----- Source material

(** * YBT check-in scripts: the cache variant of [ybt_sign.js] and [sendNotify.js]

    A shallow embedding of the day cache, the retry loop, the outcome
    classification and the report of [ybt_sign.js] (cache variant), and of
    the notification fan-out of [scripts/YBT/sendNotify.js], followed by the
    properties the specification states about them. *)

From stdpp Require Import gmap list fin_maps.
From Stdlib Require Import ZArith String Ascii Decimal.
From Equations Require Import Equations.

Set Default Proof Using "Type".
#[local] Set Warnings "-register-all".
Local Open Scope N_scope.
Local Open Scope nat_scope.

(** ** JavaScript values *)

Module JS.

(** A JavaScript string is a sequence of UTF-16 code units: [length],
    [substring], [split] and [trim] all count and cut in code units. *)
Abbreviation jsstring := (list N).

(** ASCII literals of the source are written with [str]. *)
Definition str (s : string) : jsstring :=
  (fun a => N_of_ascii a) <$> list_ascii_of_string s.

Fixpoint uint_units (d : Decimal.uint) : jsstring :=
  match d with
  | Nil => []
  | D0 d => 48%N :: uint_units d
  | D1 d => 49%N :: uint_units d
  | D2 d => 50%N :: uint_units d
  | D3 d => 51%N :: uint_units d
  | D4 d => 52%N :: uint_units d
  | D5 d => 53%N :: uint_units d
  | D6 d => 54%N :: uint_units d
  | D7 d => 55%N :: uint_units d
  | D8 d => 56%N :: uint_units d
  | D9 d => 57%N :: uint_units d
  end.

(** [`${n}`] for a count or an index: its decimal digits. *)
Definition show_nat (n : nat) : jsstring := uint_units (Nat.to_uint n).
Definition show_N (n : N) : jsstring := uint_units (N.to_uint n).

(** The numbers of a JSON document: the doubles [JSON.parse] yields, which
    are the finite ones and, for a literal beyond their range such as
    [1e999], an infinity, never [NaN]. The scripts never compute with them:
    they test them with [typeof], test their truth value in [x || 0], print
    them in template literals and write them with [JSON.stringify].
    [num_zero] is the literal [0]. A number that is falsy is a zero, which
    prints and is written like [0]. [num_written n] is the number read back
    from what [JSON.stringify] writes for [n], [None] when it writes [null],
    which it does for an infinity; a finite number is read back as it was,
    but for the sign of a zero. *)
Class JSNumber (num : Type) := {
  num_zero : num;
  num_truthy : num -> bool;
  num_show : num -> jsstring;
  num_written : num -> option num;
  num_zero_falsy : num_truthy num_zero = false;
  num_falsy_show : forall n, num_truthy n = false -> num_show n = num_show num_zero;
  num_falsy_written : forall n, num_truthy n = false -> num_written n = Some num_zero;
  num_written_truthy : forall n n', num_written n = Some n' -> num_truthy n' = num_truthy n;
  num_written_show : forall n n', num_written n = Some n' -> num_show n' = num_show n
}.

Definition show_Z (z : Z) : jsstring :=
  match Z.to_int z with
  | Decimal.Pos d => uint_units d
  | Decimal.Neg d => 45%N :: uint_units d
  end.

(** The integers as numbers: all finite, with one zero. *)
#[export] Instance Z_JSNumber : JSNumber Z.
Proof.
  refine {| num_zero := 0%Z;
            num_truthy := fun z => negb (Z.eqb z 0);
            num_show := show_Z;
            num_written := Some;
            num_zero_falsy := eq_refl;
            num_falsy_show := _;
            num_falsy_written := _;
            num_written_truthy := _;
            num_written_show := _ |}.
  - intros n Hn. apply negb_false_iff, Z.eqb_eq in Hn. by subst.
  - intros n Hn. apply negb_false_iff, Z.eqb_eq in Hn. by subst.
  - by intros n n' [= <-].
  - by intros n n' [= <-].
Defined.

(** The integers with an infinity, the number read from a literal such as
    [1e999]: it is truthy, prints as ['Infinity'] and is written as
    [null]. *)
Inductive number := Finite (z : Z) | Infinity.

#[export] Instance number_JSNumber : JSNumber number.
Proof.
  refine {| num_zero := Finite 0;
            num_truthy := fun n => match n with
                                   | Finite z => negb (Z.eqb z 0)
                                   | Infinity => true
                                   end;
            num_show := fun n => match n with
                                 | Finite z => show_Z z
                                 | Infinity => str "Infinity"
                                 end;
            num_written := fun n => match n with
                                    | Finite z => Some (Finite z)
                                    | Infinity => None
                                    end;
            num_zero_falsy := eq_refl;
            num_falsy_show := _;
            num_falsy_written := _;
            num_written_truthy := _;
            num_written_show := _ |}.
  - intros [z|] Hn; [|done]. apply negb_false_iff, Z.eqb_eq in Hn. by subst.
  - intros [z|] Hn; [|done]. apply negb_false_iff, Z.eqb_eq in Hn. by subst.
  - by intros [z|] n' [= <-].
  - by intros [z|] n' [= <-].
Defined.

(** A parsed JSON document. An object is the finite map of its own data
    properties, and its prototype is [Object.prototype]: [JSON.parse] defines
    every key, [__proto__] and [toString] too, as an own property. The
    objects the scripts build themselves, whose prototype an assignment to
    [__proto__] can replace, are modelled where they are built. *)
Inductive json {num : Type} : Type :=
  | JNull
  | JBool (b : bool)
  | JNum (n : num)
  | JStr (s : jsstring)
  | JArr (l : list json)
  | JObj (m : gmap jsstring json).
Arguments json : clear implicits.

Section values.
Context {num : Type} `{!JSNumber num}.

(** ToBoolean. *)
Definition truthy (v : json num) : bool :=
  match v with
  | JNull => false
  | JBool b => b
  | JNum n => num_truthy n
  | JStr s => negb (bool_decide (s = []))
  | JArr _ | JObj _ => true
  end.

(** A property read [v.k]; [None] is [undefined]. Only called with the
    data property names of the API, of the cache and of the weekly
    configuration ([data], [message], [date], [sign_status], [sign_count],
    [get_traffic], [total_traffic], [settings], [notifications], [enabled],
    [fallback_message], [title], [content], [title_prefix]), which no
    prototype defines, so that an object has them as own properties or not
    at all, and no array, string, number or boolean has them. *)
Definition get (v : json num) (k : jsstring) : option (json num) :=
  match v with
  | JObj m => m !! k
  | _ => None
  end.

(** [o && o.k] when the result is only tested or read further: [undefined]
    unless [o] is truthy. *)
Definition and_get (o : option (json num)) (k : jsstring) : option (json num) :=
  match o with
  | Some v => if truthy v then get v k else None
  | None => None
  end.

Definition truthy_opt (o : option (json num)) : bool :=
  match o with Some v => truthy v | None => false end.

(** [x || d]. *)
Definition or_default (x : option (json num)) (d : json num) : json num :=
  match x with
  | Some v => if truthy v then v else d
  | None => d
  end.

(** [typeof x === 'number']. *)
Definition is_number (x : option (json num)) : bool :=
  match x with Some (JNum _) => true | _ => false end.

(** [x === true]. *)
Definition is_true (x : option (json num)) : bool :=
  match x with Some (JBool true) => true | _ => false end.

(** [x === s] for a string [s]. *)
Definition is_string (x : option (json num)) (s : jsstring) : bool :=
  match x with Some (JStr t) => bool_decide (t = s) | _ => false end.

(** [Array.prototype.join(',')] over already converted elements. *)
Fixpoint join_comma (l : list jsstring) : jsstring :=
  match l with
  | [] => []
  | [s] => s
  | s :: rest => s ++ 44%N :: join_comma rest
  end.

----------

Go through the entries and copy each line holding the string "that".

**Answer to this exercise**:
    [num_zero] is the literal [0]. A number that is falsy is a zero, which
    prototype defines, so that an object has them as own properties or not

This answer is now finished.